During your inpatient stay at Gelenk-Klinik you will have a single-occupancy room. The room has a bathroom with shower and WC. All rooms include towels, a bath robe and slippers. They further include a mini-bar and safe. All rooms also have a television. You only need to bring your personal medication, comfortable clothes and sleepwear. After surgery you will receive 24-hour care from experienced nursing staff and experienced physiotherapists. The inpatient stay following the procedure is typically 3 days. Your family members can stay at a hotel within walking distance. We will gladly take care of making the reservations.
What do I need to keep in mind after surgery?
Immediately after surgery you should elevate and ice your foot to minimise pain and swelling. The sutures will be removed after about 10 days. At that point you may shower again.

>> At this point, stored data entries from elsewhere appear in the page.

(** C5. A response whose status is neither 2xx nor one of 429, 500, 502,
    503, 504 ends the call at once: the dispatch that brought it is the
    last one, nothing is slept after it, and the call raises a
    [FortitudeAPIError] with the status of the response. When the body
    decodes to an object, [message], [error_code], [request_id] and
    [details] are those of the body ([message] being "Unknown error" when
    the body has none, the others [None]); when the body does not decode,
    the message is "HTTP <status>: <text>" and the other fields are [None]. *)
Theorem non_retryable_status_surfaces s j r :
  let out := call self method endpoint payload params use_cache s in
  (sent s ≤ j < sent out.2)%nat →
  result (transport j rq) = Responded r →
  ¬ (200 ≤ status r < 300) → transient (status r) = false →
  sent out.2 = S j
  ∧ slept out.2 = slept s ++ (Z.pow 2 <$> seqZ 0 (Z.of_nat j - Z.of_nat (sent s)))
  ∧ (∀ d, body r = Decoded (JObj d) →
          out.1 = Raise (ApiError
                    {| message := dict_get "message" d (JStr "Unknown error");
                       error_code := dict_get "error_code" d JNull;
                       status_code := Some (status r);
                       request_id := dict_get "request_id" d JNull;
                       details := dict_get "details" d JNull |}))
  ∧ (∀ why, body r = Undecodable why ∨ body r = Blank why →
            out.1 = Raise (ApiError
                      {| message := JStr ("HTTP " +:+ pretty (status r) +:+ ": " +:+ text r);
                         error_code := JNull;
                         status_code := Some (status r);
                         request_id := JNull;
                         details := JNull |})).
Proof.
  simpl. intros Hj Hx H2xx Ht.
  pose proof (call_delays s) as Hdelays. unfold dispatched in Hdelays.
  simpl in Hdelays.
  revert Hj Hdelays. rewrite call_unfold.
  destruct (cache_check_cases s) as [[-> _]|(e & -> & _)]; [|simpl; lia].
  pose proof (loop_run_spec s) as Hrun.
  destruct (loop s) as [res s''] eqn:Hloop. simpl in Hrun.
  intros Hj Hdelays.
  assert (sent s'' = S j ∧ res = Raise (error_for r)) as [Hlast ->].
  { assert ((sent s ≤ j < sent s'')%nat) as Hj'
      by (destruct res as [[?|]|?]; exact Hj).
    destruct (run_terminal _ _ _ _ _ _ _ _ _ _ _ _ _ _ _ Hrun Hj' Hx) as [? ?];
      [lia|done|]. split; [lia|done]. }
  simpl in *. split; [done|]. split.
  - rewrite Hdelays, Hlast. do 3 f_equal. lia.
  - unfold error_for. split; [intros ? ->|intros ? [->| ->]]; reflexivity.
Qed.

(** When every dispatch is answered with a transient status, the loop
    goes through all its attempts and raises the error of the last answer. *)
Lemma loop_all_transient n :
  (∀ i, ∃ r, result (transport i rq) = Responded r
             ∧ status r ≠ 200 ∧ transient (status r) = true) →
  ∀ a s, a + Z.of_nat n = max_retries self →
  ∃ last s',
    result (transport (sent s + n) rq) = Responded last
    ∧ for_attempts
        (attempt_body transport json_error_is_request_exception
           self method url payload params use_cache key)
        (seqZ a (Z.of_nat (S n))) s = (Raise (error_for last), s')
    ∧ sent s' = (sent s + S n)%nat.
Proof.
  intros Hall. induction n as [|n IH]; intros a s Ha.
  - destruct (Hall (sent s)) as (r & Hx & H200 & Ht).
    exists r. eexists. rewrite Nat.add_0_r. split; [done|].
    rewrite seqZ_cons, seqZ_nil by lia.
    rewrite for_attempts_cons, (body_error _ _ _ _ _ _ _ _ _ _ _ _ Hx H200)
      by (right; lia).
    split; [reflexivity|simpl; lia].
  - destruct (Hall (sent s)) as (r & Hx & H200 & Ht).
    rewrite seqZ_cons by lia.
    rewrite for_attempts_cons, (body_retry _ _ _ _ _ _ _ _ _ _ _ _ Hx H200 Ht)
      by lia.
    set (s1 := after_sleep _ _).
    destruct (IH (Z.succ a) s1) as (last & s' & Hlast & Hrun & Hsent); [lia|].
    exists last, s'. subst s1. simpl in *.
    replace (sent s + S n)%nat with (S (sent s + n)) by lia.
    split; [done|]. split; [|lia].
    replace (Z.pred (Z.of_nat (S (S n)))) with (Z.of_nat (S n)) by lia. done.
Qed.

(** Whether the error branch raises a [FortitudeAPIError] for this body. *)
Lemma error_for_api_error r :
  match body r with
  | Decoded (JObj _) | Undecodable _ | Blank _ => True
  | Decoded _ => False
  end →
  ∃ e, error_for r = ApiError e ∧ status_code e = Some (status r).
Proof.
  unfold error_for. destruct (body r) as [[]| |]; try done; intros _; eexists; done.
Qed.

You will also be using a special shoe to offload the forefoot for 2 to 3 weeks. The heel will bear the entire bodyweight. For longer distances you should also use forearm crutches to relieve your foot. It’s vital to use thrombosis prophylaxis until your foot returns to full weight-bearing. This will prevent dangerous blood clots from forming. You will further receive physiotherapy and lymphatic drainage to prevent muscle loss and minimise swelling of the forefoot. The older the patient, the longer the forefoot will be swollen.

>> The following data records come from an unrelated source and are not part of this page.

(** What the insertion of a plain value does to the first matches. *)
Lemma insert_entry_plain_entries (ini : havINIStream)
    (section key value arrayIndex : str) (hasArrayIndex : bool) :
  havUtils.ToLower section = section -> havUtils.ToLower key = key ->
  exists ini',
    insert_entry ini section key value false false [] arrayIndex false
                 hasArrayIndex = Ok ini'
    /\ forall name' key',
         entry_of ini' name' key'
         = if str_eqb name' section && str_eqb key' key then
             Some (INIData.SetInlineComment
                     (match entry_of ini section key with
                      | Some d =>
                          INIData.SetAddQuotes (INIData.SetValue d value) false
                      | None => INIData.make key value Value false None false
                      end) [])
           else entry_of ini name' key'.
Proof.
  intros Hsection Hkey. unfold insert_entry. cbv beta iota zeta.
  set (f := fun s : havINISection =>
              let s1 := INISection.SetKeyValuePair s key value false in
              match INISection.GetKeyValuePair s1 key with
              | Some i =>
                  INISection.set_pairs
                    s1 (modify i (fun d => INIData.SetInlineComment d [])
                               (INISection.mKeyValuePairs s1))
              | None => s1
              end).
  assert (Hf : forall s,
             (match INISection.GetKeyValuePair
                      (INISection.SetKeyValuePair s key value false) key with
              | Some i =>
                  Ok (INISection.set_pairs
                        (INISection.SetKeyValuePair s key value false)
                        (modify i (fun d => INIData.SetInlineComment d [])
                                (INISection.mKeyValuePairs
                                   (INISection.SetKeyValuePair s key value
                                                               false))))
              | None => Ok (INISection.SetKeyValuePair s key value false)
              end) = Ok (f s)).
  { intros s. unfold f. cbv zeta. now destruct (INISection.GetKeyValuePair _ _). }
  assert (Hname : forall s, INISection.mSectionName (f s)
                            = INISection.mSectionName s).
  { intros s. unfold f. cbv zeta.
    assert (E : INISection.mSectionName
                  (INISection.SetKeyValuePair s key value false)
                = INISection.mSectionName s).
    { apply name_is_eq. rewrite name_is_SetKeyValuePair. now apply name_is_eq. }
    now destruct (INISection.GetKeyValuePair _ _). }
  assert (Hentry : forall s key',
             entry_keyed (f s) key'
             = if str_eqb key' key then
                 Some (INIData.SetInlineComment
                         (match entry_keyed s key with
                          | Some d =>
                              INIData.SetAddQuotes (INIData.SetValue d value)
                                                   false
                          | None =>
                              INIData.make key value Value false None false
                          end) [])
               else entry_keyed s key').
  { intros s key'. unfold f. cbv zeta.
    pose proof (fun key' =>
                  entry_keyed_SetKeyValuePair s key value key' false Hkey)
      as Hset.
    set (s1 := INISection.SetKeyValuePair s key value false) in *.
    unfold INISection.GetKeyValuePair. rewrite Hkey.
    destruct (find_if (INIData.key_is key) (INISection.mKeyValuePairs s1))
      as [j|] eqn:Hj.
    - rewrite (entry_keyed_modify s1 j _ key key' Hj) by reflexivity.
      rewrite !Hset. rewrite str_eqb_refl.
      now destruct (str_eqb key' key).
    - apply entry_keyed_none in Hj. rewrite Hset in Hj.
      rewrite str_eqb_refl in Hj. discriminate. }
  unfold HasSection, on_section, GetSection. rewrite Hsection.
  destruct (find_if (name_is section) (mData ini)) as [i|] eqn:Hi; cbn [negb].
  - destruct (section_named_found _ _ _ Hi) as (s & Hs & Hn & Hsn).
    rewrite Hn, Hf. cbn [bind]. eexists. split; [reflexivity|].
    intros name' key'. unfold entry_of.
    change (set_mData ini (modify i (fun _ => f s) (mData ini)))
      with (with_section ini i (fun _ => f s)).
    rewrite (section_named_replace ini i s (f s) section name' Hi Hn (Hname s)).
    destruct (str_eqb name' section) eqn:E; cbn [andb]; [|reflexivity].
    apply str_eqb_eq in E. subst name'. now rewrite Hs, Hentry.
  - rewrite Hf. cbn [bind]. eexists. split; [reflexivity|].
    intros name' key'. unfold entry_of, push_section.
    assert (Hnone : section_named ini section = None)
      by now apply section_named_none.
    pose proof (Hname (INISection.make section)) as Hn.
    cbn [INISection.make INISection.mSectionName] in Hn.
    rewrite section_named_append by (now rewrite Hn). rewrite Hn, Hnone.
    destruct (str_eqb name' section) eqn:E; cbn [andb]; [|reflexivity].
    apply str_eqb_eq in E. subst name'. rewrite Hentry, Hnone.
    now destruct (str_eqb key' key).
Qed.

Lemma ToLower_words_no_bracket (l : str) :
  Forall (fun c => word_char c = true) l -> Forall (fun c => c <> "]"%char) l.
Proof.
  intros H. eapply Forall_impl; [|exact H]. intros c Hc ->. discriminate.
Qed.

- Inpatient treatment: 2 days
- Optimal local stay: 5–6 days
- Earliest return flight: 3 days after surgery
- Recommended return flight: 5 days after surgery
- Showering permitted: 10 days after surgery
- Recommended time off work: 5 days
- Recommended removal of sutures: 10 days
- Outpatient physiotherapy: 2 weeks
- Time before being able to drive again: 4–5 weeks
- Sports: starting 6 weeks after surgery
How much is foot surgery?
In addition to the cost of surgery, you will also need to plan for additional costs for diagnostics, physician’s appointments and aids (e.g. forearm crutches). These will be about 1,500 to 2,000 Euro. If you plan to have outpatient physiotherapy after surgery, we will gladly provide an estimate of costs. You will find information about the cost of hotel lodging and any follow-up treatment at the rehabilitation clinic on the websites of the respective providers.
How can international patients schedule the foot surgery?
The foot specialists in Germany will first need current MRI images and x-rays of the respective foot to assess the size of the Morton's neuroma and possibly other foot conditions. After sending these documents to us through our website, we will send you patient information including proposed treatment and a binding estimate of costs within 1–2 days.
Gelenk-Klinik offers quick appointments for international patients to correspond with your preferred travel itinerary. We will gladly help you apply for a visa once we have received the down-payment specified in the cost estimate. If the visa is denied, we will promptly refund the full down-payment by remittance.
We try to minimise the time between the preliminary examination and the surgery for our international patients to avoid additional travel. During your inpatient and outpatient stay our multi-lingual (English, Russian, Spanish, Portuguese) case management team will be there to assist you. We can also provide an interpreter (e.g. Arabic) at any time, at the patient’s expense. We will gladly assist you with organising transportation and lodging and provide tips for recreational activities for your family members.